**WHAT YOU ARE ASKED TO DO**
Whenever the word "trans" appears in a line of the data below, copy that line.

**DATA SHOWN**

=== Section Start ===

(* ===== verification/ProtobufFactory.v ===== *)
(** * Descriptions of types

    [ProtobufFactory] ([src/code/cyber/message/protobuf_factory.h],
    [protobuf_factory.cc]): the description of a type, with the files that its
    file needs, is written into a string that a writer announces
    ([GetDescriptorString]), and a process that reads the string registers the
    files in a pool ([RegisterMessage]).  [protobuf] is an interface: a file's
    own description, and a pool that takes a file when those it needs are there. *)

From stdpp Require Import base list gmap strings.
From S2P Require Import Prelude.

(** ** [protobuf] *)

(** [file] is a [FileDescriptorProto].  [parse] is what a message holds after
    [ParseFromString], whatever that returns.  [BuildFileCollectingErrors] takes
    a file whose name is free, or that is there already, when the files it needs
    are there. *)
Class Protobuf (file pool : Type) := {
  file_name : file → string;
  file_dependencies : file → list string;
  well_formed : file → Prop;
  serialize : file → option string;
  parse : string → file;
  parse_serialize f s : serialize f = Some s → parse s = f;
  files : pool → gmap string file;
  build : file → pool → pool * bool;
  build_fails f p : (build f p).2 = false → (build f p).1 = p;
  build_adds f p : (build f p).2 = true → files (build f p).1 = <[file_name f := f]> (files p);
  build_takes f p : well_formed f → (∀ d, d ∈ file_dependencies f → is_Some (files p !! d)) → (files p !! file_name f = None ∨ files p !! file_name f = Some f) → (build f p).2 = true;
}.

Section ProtobufFactory.
Context {file pool : Type} `{!Protobuf file pool}.

(** ** Data *)

(** A [FileDescriptor] with those it depends on. *)
Inductive FileDescriptor := mkFile (proto : file) (dependency : list FileDescriptor).

(** proto/proto_desc.proto. *)
Inductive ProtoDesc := mkDesc (desc : string) (dependencies : list ProtoDesc).

Definition file_of (d : FileDescriptor) : file := match d with mkFile f _ => f end.

(** ** Operations *)

(** The loops over the dependencies stop at the first failure. *)
Section all_descs.
Context (get : FileDescriptor → option ProtoDesc).
Fixpoint all_descs (l : list FileDescriptor) : option (list ProtoDesc) :=
  match l with
  | [] => Some []
  | d :: l => match get d with Some p => match all_descs l with Some ps => Some (p :: ps) | None => None end | None => None end
  end.
End all_descs.

Fixpoint GetProtoDesc (file_desc : FileDescriptor) : option ProtoDesc :=
  match file_desc with
  | mkFile f deps =>
      match serialize f with
      | None => None
      | Some str => match all_descs GetProtoDesc deps with Some ps => Some (mkDesc str ps) | None => None end
      end
  end.

Section all_registered.
Context (register : ProtoDesc → pool → pool * bool).
Fixpoint all_registered (l : list ProtoDesc) (p : pool) : pool * bool :=
  match l with
  | [] => (p, true)
  | dep :: l => let '(p, ok) := register dep p in if ok then all_registered l p else (p, false)
  end.
End all_registered.

Fixpoint RegisterMessage (proto_desc : ProtoDesc) (p : pool) : pool * bool :=
  match proto_desc with
  | mkDesc desc deps =>
      let '(p, ok) := all_registered RegisterMessage deps p in
      if ok then build (parse desc) p else (p, false)
  end.

Definition RegisterPythonMessage (proto_str : string) (p : pool) : pool * bool := build (parse proto_str) p.

(** [RegisterMessage] of a descriptor: its file only. *)
Definition RegisterDescriptor (d : FileDescriptor) (p : pool) : pool * bool := build (file_of d) p.

(** ** The files of a description *)

Fixpoint all_files (d : FileDescriptor) : list file :=
  match d with mkFile f deps => (deps ≫= all_files) ++ [f] end.

(** A descriptor is that of its file: what the file needs are the names of the
    descriptors it depends on. *)
Fixpoint file_ok (d : FileDescriptor) : Prop :=
  match d with mkFile f deps => well_formed f ∧ is_Some (serialize f) ∧ file_dependencies f = (λ d, file_name (file_of d)) <$> deps ∧ foldr (λ d P, file_ok d ∧ P) True deps end.

(** One file for a name, in the pool and in the description. *)
Definition compatible (d : FileDescriptor) (p : pool) : Prop :=
  ∃ u : gmap string file, files p ⊆ u ∧ Forall (λ f, u !! file_name f = Some f) (all_files d).

Lemma FileDescriptor_ind' (P : FileDescriptor → Prop) : (∀ f deps, Forall P deps → P (mkFile f deps)) → ∀ d, P d.
Proof.
  intros H. fix IH 1. intros [f deps]. apply H. induction deps as [|d deps IHd]; constructor; [apply IH|exact IHd].
Qed.

Lemma GetProtoDesc_total d : file_ok d → is_Some (GetProtoDesc d).
Proof.
  induction d as [f deps IH] using FileDescriptor_ind'. simpl. intros (_ & [s ->] & _ & Hd).
  assert (E : is_Some (all_descs GetProtoDesc deps)).
  { induction IH as [|d deps Hp _ IHd]; simpl in *; [by eexists|]. destruct Hd as [H1 H2]. destruct (Hp H1) as [p ->], (IHd H2) as [ps ->]. by eexists. }
  destruct E as [ps ->]. by eexists.
Qed.

(** What registering a description does to a pool that agrees with it. *)
Definition registers (d : FileDescriptor) (x : ProtoDesc) (u : gmap string file) : Prop :=
  ∀ p, files p ⊆ u → (RegisterMessage x p).2 = true ∧ files p ⊆ files (RegisterMessage x p).1 ∧ files (RegisterMessage x p).1 ⊆ u ∧
    Forall (λ f, files (RegisterMessage x p).1 !! file_name f = Some f) (all_files d).

Lemma all_register deps ps u : Forall2 (λ d x, registers d x u) deps ps → ∀ p, files p ⊆ u →
  (all_registered RegisterMessage ps p).2 = true ∧ files p ⊆ files (all_registered RegisterMessage ps p).1 ∧ files (all_registered RegisterMessage ps p).1 ⊆ u ∧
  Forall (λ d, Forall (λ f, files (all_registered RegisterMessage ps p).1 !! file_name f = Some f) (all_files d)) deps.
Proof.
  induction 1 as [|d x deps ps Hd _ IH]; intros p Hu; simpl; [done|].
  destruct (Hd p Hu) as (E1 & E2 & E3 & E4). destruct (RegisterMessage x p) as [p1 ok]. simpl in *. subst ok.
  destruct (IH p1 E3) as (F1 & F2 & F3 & F4). split; [done|]. split; [by trans (files p1)|]. split; [done|]. constructor; [|done].
  eapply Forall_impl; [exact E4|]. intros f Hf. exact (lookup_weaken _ _ _ _ Hf F2).
Qed.

Lemma registers_all d x u : file_ok d → Forall (λ f, u !! file_name f = Some f) (all_files d) → GetProtoDesc d = Some x → registers d x u.
Proof.
  revert x. induction d as [f deps IH] using FileDescriptor_ind'. simpl. intros x (Hw & [s Es] & Ed & Hok) Hu. rewrite Es.
  destruct (all_descs GetProtoDesc deps) as [ps|] eqn:Eps; [|done]. intros [= <-]. apply Forall_app in Hu as [Hu1 Hu2]. rewrite Forall_singleton in Hu2.
  assert (H2 : Forall2 (λ d x, registers d x u) deps ps).
  { clear Ed Hw Es. revert ps Eps. induction IH as [|d deps Hd _ IHd]; simpl in *; intros ps Eps; [injection Eps as <-; constructor|].
    destruct Hok as [H1 H2]. apply Forall_app in Hu1 as [G1 G2]. destruct (GetProtoDesc d) as [y|] eqn:Ey; [|done].
    destruct (all_descs GetProtoDesc deps) as [ys|]; [|done]. injection Eps as <-. constructor; [by apply Hd|by apply IHd]. }
  intros p Hp. destruct (all_register deps ps u H2 p Hp) as (E1 & E2 & E3 & E4). simpl.
  destruct (all_registered RegisterMessage ps p) as [p1 ok]. simpl in *. subst ok. rewrite (parse_serialize f s Es).
  assert (Hb : (build f p1).2 = true).
  { apply build_takes; [done| |].
    - intros d Hd. rewrite Ed in Hd. apply list_elem_of_fmap in Hd as (d' & -> & Hd'). rewrite Forall_forall in E4. specialize (E4 d' Hd').
      destruct d' as [g gs]. simpl in *. apply Forall_app in E4 as [_ E4]. rewrite Forall_singleton in E4. eauto.
    - destruct (files p1 !! file_name f) as [g|] eqn:Eg; [|by left]. right. pose proof (lookup_weaken _ _ _ _ Eg E3). congruence. }
  pose proof (build_adds f p1 Hb) as Ea. split; [done|]. rewrite Ea.
  assert (Hin : files p1 ⊆ <[file_name f := f]> (files p1)).
  { apply map_subseteq_spec. intros n g Hg. destruct (decide (file_name f = n)) as [<-|]; [|by rewrite lookup_insert_ne].
    rewrite lookup_insert_eq. pose proof (lookup_weaken _ _ _ _ Hg E3). congruence. }
  split; [by trans (files p1)|]. split; [by apply insert_subseteq_l|]. apply Forall_app. split; [|rewrite Forall_singleton; by rewrite lookup_insert_eq].
  apply Forall_bind. eapply Forall_impl; [exact E4|]. intros d Hd. eapply Forall_impl; [exact Hd|]. intros g Hg. exact (lookup_weaken _ _ _ _ Hg Hin).
Qed.

(** Property: what a process announces of a type another one can register: if its pool
    has no other file of a name, registering succeeds, the pool then has the
    type's file and all that it needs, directly or not, and nothing is lost. *)
Theorem announced_types_register d p : file_ok d → compatible d p → ∃ x, GetProtoDesc d = Some x ∧ (RegisterMessage x p).2 = true ∧
  files p ⊆ files (RegisterMessage x p).1 ∧ ∀ f, f ∈ all_files d → files (RegisterMessage x p).1 !! file_name f = Some f.
Proof.
  intros Hok (u & Hu & Ha). destruct (GetProtoDesc_total d Hok) as [x Ex]. exists x. split; [done|].
  destruct (registers_all d x u Hok Ha Ex p Hu) as (E1 & E2 & _ & E4). split; [done|]. split; [done|]. by apply Forall_forall.
Qed.

(** A file that many need is written once for each of the ways to it. *)
Fixpoint size_of (x : ProtoDesc) : nat := match x with mkDesc _ deps => S (foldr (λ x n, size_of x + n)%nat 0%nat deps) end.

(** Each of the files needs the two before it. *)
Fixpoint ladder (f : nat → file) (n : nat) : FileDescriptor :=
  match n with
  | O => mkFile (f 0%nat) []
  | S m => mkFile (f n) match m with O => [ladder f m] | S k => [ladder f m; ladder f k] end
  end.

Theorem description_doubles f n : (∀ i, is_Some (serialize (f i))) → ∃ x, GetProtoDesc (ladder f n) = Some x ∧ (2 ^ (n / 2) ≤ size_of x)%nat.
Proof.
  intros Hs. assert (H : ∃ x y, GetProtoDesc (ladder f n) = Some x ∧ GetProtoDesc (ladder f (S n)) = Some y ∧ (2 ^ (n / 2) ≤ size_of x)%nat ∧ (2 ^ (S n / 2) ≤ size_of y)%nat ∧ (size_of x ≤ size_of y)%nat).
  { induction n as [|n (x & y & Ex & Ey & Hx & Hy & Hxy)].
    - destruct (Hs 0%nat) as [a Ea], (Hs 1%nat) as [b Eb]. simpl. rewrite Ea, Eb. do 2 eexists. do 2 (split; [done|]). simpl. lia.
    - exists y. destruct (Hs (S (S n))) as [a Ea]. exists (mkDesc a [y; x]).
      assert (E : GetProtoDesc (ladder f (S (S n))) = Some (mkDesc a [y; x])).
      { change (ladder f (S (S n))) with (mkFile (f (S (S n))) [ladder f (S n); ladder f n]). cbn [GetProtoDesc all_descs]. by rewrite Ea, Ey, Ex. }
      do 2 (split; [done|]). split; [done|]. replace (S (S n) / 2)%nat with (S (n / 2)) by (replace (S (S n)) with (n + 1 * 2)%nat by lia; rewrite Nat.div_add by lia; lia).
      rewrite Nat.pow_succ_r'. cbn [size_of foldr]. lia. }
  destruct H as (x & _ & Ex & _ & Hx & _). by exists x.
Qed.
End ProtobufFactory.

(** ** At work *)

(** Files with a name and what they need; a pool as a table. *)
Record plain_file := mkPlain { plain_name : string; plain_needs : list string }.

#[export] Instance plain_file_eq_dec : EqDecision plain_file.
Proof. solve_decision. Defined.

Definition plain_build (f : plain_file) (p : gmap string plain_file) : gmap string plain_file * bool :=
  if forallb (λ d, bool_decide (is_Some (p !! d))) (plain_needs f) && bool_decide (p !! plain_name f = None ∨ p !! plain_name f = Some f)
  then (<[plain_name f := f]> p, true) else (p, false).

(** A library of three files; what is written of a file is its name. *)
Definition library : list plain_file := [mkPlain "time.proto" []; mkPlain "header.proto" ["time.proto"]; mkPlain "scan.proto" ["header.proto"; "time.proto"]].

Definition plain_parse (s : string) : plain_file := default (mkPlain s []) (head (filter (λ f, plain_name f = s) library)).

Definition plain_serialize (f : plain_file) : option string := if decide (plain_parse (plain_name f) = f) then Some (plain_name f) else None.

#[export] Instance plain_protobuf : Protobuf plain_file (gmap string plain_file).
Proof.
  refine {| file_name := plain_name; file_dependencies := plain_needs; well_formed := λ _, True; serialize := plain_serialize; parse := plain_parse; files := id; build := plain_build |}.
  - intros f s. unfold plain_serialize. destruct (decide _); [|done]. by intros [= <-].
  - intros f p. unfold plain_build. by destruct (_ && _).
  - intros f p. unfold plain_build. by destruct (_ && _).
  - intros f p _ Hd Hn. unfold plain_build. rewrite bool_decide_true by done. rewrite andb_true_r.
    assert (E : forallb (λ d, bool_decide (is_Some (p !! d))) (plain_needs f) = true) by (apply forallb_forall; intros d Hin; apply bool_decide_true, Hd; by apply list_elem_of_In).
    by rewrite E.
Defined.

Definition time_file : FileDescriptor := mkFile (mkPlain "time.proto" []) [].
Definition header_file : FileDescriptor := mkFile (mkPlain "header.proto" ["time.proto"]) [time_file].
Definition scan_file : FileDescriptor := mkFile (mkPlain "scan.proto" ["header.proto"; "time.proto"]) [header_file; time_file].

Lemma announced_types_register_witness : ∃ x, GetProtoDesc scan_file = Some x ∧ size_of x = 4%nat ∧
  (RegisterMessage x ({["time.proto" := mkPlain "time.proto" []]} : gmap string plain_file)).2 = true ∧
  files (RegisterMessage x ({["time.proto" := mkPlain "time.proto" []]} : gmap string plain_file)).1 !! "header.proto" = Some (mkPlain "header.proto" ["time.proto"]).
Proof.
  destruct (announced_types_register scan_file ({["time.proto" := mkPlain "time.proto" []]} : gmap string plain_file)) as (x & Ex & Er & _ & Ef).
  - vm_compute. repeat split; by eexists.
  - exists (list_to_map ((λ f, (plain_name f, f)) <$> library)). split; [apply map_subseteq_spec; intros n f Hf; unfold files in Hf; simpl in Hf; apply lookup_singleton_Some in Hf as [<- <-]; vm_compute; reflexivity|].
    repeat constructor.
  - exists x. split; [exact Ex|]. split; [vm_compute in Ex; injection Ex as <-; reflexivity|]. split; [exact Er|]. apply (Ef (mkPlain "header.proto" ["time.proto"])).
    vm_compute. right. left.
Defined.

=== Section End ===

**ANSWER BOX**
  destruct (IH p1 E3) as (F1 & F2 & F3 & F4). split; [done|]. split; [by trans (files p1)|]. split; [done|]. constructor; [|done].
  split; [by trans (files p1)|]. split; [by apply insert_subseteq_l|]. apply Forall_app. split; [|rewrite Forall_singleton; by rewrite lookup_insert_eq].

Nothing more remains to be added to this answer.